RECORDS FOR THE TASK: Begin

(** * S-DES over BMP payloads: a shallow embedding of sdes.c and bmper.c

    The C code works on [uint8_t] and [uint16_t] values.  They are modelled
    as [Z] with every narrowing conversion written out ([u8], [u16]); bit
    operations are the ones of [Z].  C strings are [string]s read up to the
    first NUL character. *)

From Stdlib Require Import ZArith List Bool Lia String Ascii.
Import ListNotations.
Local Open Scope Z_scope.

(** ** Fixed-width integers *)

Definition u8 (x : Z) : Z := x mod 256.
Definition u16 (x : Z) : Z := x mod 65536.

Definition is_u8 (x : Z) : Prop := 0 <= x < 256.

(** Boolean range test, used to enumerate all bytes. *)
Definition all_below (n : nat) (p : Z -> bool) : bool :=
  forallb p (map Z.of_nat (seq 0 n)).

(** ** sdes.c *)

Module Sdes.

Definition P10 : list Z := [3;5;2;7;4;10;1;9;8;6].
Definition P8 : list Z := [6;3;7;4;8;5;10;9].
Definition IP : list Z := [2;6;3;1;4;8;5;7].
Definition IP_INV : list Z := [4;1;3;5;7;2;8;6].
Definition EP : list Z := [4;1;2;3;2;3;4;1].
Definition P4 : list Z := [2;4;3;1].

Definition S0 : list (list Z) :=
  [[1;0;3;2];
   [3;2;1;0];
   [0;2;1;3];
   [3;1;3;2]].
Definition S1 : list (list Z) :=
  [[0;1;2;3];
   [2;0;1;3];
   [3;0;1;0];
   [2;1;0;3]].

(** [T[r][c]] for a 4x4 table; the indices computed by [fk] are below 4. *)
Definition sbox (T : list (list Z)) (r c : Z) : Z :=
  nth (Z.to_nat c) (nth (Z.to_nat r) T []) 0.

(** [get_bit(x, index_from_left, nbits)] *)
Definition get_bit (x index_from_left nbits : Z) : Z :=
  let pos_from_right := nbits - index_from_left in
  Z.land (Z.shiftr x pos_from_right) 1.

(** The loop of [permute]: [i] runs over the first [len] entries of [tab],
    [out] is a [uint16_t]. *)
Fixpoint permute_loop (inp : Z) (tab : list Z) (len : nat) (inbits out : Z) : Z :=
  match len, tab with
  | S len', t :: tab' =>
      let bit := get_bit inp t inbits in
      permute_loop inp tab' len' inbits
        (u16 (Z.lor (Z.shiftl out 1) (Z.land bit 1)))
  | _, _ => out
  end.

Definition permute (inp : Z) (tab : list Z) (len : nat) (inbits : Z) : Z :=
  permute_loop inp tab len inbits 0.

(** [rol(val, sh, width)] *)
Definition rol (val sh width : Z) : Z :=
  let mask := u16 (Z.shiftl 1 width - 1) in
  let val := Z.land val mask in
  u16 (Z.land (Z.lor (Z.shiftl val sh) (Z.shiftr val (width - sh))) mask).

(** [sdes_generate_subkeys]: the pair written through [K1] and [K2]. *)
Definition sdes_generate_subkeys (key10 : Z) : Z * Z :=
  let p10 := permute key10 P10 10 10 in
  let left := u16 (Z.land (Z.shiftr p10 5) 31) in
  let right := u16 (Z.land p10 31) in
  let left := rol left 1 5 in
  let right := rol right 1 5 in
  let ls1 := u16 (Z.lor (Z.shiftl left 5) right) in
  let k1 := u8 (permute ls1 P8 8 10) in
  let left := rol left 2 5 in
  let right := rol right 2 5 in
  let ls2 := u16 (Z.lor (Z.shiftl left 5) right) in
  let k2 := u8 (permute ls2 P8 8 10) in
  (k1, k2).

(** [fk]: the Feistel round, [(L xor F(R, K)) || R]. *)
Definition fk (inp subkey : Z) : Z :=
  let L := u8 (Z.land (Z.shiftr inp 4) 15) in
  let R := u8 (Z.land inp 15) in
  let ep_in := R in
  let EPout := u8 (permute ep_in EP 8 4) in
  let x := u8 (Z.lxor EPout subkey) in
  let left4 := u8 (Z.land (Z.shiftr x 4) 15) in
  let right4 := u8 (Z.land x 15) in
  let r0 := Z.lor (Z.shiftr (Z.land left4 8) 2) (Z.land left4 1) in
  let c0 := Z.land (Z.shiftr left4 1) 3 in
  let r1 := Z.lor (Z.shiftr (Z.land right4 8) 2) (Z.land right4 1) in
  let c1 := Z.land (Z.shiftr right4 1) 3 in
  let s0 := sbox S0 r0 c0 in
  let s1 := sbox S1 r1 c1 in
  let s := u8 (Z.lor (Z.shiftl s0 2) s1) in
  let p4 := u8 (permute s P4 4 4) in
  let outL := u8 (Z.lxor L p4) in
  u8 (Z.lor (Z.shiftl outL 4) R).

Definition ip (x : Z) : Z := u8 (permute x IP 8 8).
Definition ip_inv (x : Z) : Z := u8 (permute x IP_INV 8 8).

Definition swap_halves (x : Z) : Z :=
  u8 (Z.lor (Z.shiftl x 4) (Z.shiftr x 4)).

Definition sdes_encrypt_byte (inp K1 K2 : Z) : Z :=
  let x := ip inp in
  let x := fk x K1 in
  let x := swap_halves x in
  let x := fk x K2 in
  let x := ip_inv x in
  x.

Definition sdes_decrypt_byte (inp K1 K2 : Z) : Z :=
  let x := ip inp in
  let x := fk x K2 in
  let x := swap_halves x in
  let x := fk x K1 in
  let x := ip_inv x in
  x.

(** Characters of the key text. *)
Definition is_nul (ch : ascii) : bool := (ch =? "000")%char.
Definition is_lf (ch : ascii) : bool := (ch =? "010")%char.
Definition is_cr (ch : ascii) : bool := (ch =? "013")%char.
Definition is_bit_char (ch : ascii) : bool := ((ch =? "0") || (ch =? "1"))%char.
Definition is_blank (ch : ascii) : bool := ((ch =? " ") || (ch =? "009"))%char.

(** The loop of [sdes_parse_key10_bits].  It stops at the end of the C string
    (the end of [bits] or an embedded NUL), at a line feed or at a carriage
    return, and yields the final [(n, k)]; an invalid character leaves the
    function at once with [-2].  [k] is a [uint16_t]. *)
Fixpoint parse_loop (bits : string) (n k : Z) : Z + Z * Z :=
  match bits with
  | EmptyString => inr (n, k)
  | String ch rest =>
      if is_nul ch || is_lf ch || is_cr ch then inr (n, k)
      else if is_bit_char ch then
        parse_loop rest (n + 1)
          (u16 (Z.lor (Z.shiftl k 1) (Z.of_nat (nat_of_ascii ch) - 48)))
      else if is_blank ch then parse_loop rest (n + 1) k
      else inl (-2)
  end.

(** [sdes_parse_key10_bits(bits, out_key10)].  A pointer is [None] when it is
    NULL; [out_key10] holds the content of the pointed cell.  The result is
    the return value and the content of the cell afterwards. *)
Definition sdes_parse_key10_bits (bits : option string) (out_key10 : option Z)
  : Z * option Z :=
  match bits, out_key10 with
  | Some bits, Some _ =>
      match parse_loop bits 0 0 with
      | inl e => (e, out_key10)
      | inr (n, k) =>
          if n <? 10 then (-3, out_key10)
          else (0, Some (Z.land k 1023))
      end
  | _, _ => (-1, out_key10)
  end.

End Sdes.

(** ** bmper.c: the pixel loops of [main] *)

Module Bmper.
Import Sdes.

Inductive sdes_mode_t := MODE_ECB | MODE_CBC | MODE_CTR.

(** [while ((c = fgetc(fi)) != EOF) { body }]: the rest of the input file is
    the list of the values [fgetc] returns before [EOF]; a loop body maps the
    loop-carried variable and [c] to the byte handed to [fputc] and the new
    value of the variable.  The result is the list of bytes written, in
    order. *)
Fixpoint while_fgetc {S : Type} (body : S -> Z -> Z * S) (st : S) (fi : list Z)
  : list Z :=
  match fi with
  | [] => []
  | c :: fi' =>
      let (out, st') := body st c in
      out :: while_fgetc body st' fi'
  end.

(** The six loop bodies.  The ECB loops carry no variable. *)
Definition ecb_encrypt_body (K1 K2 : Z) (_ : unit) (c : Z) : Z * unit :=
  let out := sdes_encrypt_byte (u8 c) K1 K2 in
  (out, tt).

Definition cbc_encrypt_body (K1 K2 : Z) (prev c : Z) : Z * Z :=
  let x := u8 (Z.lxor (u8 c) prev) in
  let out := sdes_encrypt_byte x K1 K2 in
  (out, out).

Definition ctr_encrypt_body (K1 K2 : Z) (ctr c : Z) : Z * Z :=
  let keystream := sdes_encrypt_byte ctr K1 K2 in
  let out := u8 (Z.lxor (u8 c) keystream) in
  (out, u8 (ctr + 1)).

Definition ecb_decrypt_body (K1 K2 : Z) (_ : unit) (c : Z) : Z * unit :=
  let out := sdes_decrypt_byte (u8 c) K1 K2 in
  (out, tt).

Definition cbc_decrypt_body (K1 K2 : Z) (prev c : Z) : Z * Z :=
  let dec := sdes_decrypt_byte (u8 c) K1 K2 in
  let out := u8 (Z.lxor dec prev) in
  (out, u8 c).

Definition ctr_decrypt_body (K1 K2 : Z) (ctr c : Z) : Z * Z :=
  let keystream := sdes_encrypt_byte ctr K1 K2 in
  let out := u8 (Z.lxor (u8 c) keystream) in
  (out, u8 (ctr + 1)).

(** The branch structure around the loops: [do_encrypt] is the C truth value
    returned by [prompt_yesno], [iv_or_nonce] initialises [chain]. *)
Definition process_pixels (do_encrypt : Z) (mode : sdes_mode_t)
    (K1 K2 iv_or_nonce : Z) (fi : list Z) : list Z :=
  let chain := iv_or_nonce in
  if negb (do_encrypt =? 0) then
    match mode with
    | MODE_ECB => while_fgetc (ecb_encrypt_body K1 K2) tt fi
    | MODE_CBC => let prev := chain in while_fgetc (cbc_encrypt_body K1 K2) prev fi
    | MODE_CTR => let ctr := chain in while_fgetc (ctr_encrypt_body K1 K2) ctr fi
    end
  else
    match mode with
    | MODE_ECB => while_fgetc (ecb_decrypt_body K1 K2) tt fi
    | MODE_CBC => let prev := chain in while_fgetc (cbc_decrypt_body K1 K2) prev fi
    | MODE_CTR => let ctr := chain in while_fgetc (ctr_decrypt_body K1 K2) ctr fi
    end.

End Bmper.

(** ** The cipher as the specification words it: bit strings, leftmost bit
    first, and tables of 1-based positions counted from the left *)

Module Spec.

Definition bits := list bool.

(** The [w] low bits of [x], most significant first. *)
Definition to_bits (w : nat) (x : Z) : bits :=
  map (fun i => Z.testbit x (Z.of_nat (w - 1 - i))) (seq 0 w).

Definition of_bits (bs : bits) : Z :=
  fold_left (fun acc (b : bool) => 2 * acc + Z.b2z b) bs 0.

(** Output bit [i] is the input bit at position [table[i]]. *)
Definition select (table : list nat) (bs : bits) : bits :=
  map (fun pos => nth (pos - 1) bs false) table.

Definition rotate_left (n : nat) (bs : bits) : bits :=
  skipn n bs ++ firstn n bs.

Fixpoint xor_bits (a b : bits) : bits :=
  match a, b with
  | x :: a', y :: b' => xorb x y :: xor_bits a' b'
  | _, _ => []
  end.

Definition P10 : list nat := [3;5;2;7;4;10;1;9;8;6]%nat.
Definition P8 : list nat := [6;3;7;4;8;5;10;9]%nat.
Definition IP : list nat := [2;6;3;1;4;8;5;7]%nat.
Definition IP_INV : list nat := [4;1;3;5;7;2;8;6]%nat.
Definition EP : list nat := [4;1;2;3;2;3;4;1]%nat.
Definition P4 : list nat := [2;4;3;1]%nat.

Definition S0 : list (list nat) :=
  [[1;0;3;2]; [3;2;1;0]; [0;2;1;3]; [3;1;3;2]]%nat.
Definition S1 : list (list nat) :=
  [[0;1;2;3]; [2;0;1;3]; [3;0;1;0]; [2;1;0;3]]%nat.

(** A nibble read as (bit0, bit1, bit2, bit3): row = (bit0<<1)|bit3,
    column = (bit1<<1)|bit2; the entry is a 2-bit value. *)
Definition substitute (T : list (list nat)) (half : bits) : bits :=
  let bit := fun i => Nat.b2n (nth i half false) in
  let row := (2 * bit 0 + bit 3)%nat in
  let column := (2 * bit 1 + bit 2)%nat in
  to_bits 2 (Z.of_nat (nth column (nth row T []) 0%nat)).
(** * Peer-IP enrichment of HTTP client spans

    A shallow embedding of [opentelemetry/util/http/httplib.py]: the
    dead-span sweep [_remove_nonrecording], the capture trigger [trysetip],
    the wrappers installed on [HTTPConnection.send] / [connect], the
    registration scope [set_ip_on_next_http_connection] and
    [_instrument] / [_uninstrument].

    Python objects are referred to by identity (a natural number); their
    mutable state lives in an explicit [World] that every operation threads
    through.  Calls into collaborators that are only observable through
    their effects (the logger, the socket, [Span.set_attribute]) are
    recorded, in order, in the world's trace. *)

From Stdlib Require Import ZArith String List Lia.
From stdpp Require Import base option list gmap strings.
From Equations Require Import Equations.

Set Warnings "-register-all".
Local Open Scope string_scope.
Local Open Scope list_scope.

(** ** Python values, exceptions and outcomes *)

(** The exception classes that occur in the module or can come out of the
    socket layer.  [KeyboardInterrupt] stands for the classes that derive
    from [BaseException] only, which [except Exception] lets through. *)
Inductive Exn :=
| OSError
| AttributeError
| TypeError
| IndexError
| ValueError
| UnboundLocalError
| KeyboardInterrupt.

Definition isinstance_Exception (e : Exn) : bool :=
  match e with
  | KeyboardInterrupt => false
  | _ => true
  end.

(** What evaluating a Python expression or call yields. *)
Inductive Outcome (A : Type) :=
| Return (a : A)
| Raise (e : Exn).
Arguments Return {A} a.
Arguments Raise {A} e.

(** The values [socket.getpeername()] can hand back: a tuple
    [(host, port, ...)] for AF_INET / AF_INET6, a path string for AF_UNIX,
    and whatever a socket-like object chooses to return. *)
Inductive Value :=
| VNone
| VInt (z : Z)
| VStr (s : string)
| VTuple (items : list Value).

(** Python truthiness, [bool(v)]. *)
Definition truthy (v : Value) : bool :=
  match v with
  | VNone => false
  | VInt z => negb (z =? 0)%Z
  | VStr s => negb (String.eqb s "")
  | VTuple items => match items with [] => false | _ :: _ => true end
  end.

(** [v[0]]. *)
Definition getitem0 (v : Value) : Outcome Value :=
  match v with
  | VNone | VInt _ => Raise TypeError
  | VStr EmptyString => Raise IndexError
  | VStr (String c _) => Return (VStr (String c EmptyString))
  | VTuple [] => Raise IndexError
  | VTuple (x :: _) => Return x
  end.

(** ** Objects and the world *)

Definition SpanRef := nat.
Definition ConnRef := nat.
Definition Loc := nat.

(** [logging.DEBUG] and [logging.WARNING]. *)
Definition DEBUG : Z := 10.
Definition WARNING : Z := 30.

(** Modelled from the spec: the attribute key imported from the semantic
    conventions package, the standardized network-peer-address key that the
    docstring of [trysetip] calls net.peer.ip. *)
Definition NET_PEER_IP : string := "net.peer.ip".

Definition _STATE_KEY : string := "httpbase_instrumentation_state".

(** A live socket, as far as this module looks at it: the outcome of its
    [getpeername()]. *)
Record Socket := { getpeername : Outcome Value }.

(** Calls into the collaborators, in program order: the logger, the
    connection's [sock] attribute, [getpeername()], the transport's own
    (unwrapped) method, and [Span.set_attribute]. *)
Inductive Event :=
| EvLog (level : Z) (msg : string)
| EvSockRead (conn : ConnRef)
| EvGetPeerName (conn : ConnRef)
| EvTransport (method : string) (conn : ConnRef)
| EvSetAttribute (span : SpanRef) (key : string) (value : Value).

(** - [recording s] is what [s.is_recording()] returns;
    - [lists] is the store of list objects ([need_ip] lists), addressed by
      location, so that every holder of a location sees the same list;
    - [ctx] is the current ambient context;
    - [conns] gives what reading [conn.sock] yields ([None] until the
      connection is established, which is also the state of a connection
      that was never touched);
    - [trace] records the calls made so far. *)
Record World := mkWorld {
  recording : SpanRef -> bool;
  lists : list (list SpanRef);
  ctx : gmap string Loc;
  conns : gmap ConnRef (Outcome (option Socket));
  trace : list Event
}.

RECORDS FOR THE TASK: End

## PROMPT
Copy out only the lines of the records above from the one with "Definition sdes_parse_key10_bits (bits" through the one with "Definition cbc_decrypt_body (K1", exactly as they stand, both included.

## YOUR SOLUTION
Definition sdes_parse_key10_bits (bits : option string) (out_key10 : option Z)
  : Z * option Z :=
  match bits, out_key10 with
  | Some bits, Some _ =>
      match parse_loop bits 0 0 with
      | inl e => (e, out_key10)
      | inr (n, k) =>
          if n <? 10 then (-3, out_key10)
          else (0, Some (Z.land k 1023))
      end
  | _, _ => (-1, out_key10)
  end.

End Sdes.

(** ** bmper.c: the pixel loops of [main] *)

Module Bmper.
Import Sdes.

Inductive sdes_mode_t := MODE_ECB | MODE_CBC | MODE_CTR.

(** [while ((c = fgetc(fi)) != EOF) { body }]: the rest of the input file is
    the list of the values [fgetc] returns before [EOF]; a loop body maps the
    loop-carried variable and [c] to the byte handed to [fputc] and the new
    value of the variable.  The result is the list of bytes written, in
    order. *)
Fixpoint while_fgetc {S : Type} (body : S -> Z -> Z * S) (st : S) (fi : list Z)
  : list Z :=
  match fi with
  | [] => []
  | c :: fi' =>
      let (out, st') := body st c in
      out :: while_fgetc body st' fi'
  end.

(** The six loop bodies.  The ECB loops carry no variable. *)
Definition ecb_encrypt_body (K1 K2 : Z) (_ : unit) (c : Z) : Z * unit :=
  let out := sdes_encrypt_byte (u8 c) K1 K2 in
  (out, tt).

Definition cbc_encrypt_body (K1 K2 : Z) (prev c : Z) : Z * Z :=
  let x := u8 (Z.lxor (u8 c) prev) in
  let out := sdes_encrypt_byte x K1 K2 in
  (out, out).

Definition ctr_encrypt_body (K1 K2 : Z) (ctr c : Z) : Z * Z :=
  let keystream := sdes_encrypt_byte ctr K1 K2 in
  let out := u8 (Z.lxor (u8 c) keystream) in
  (out, u8 (ctr + 1)).

Definition ecb_decrypt_body (K1 K2 : Z) (_ : unit) (c : Z) : Z * unit :=
  let out := sdes_decrypt_byte (u8 c) K1 K2 in
  (out, tt).

Definition cbc_decrypt_body (K1 K2 : Z) (prev c : Z) : Z * Z :=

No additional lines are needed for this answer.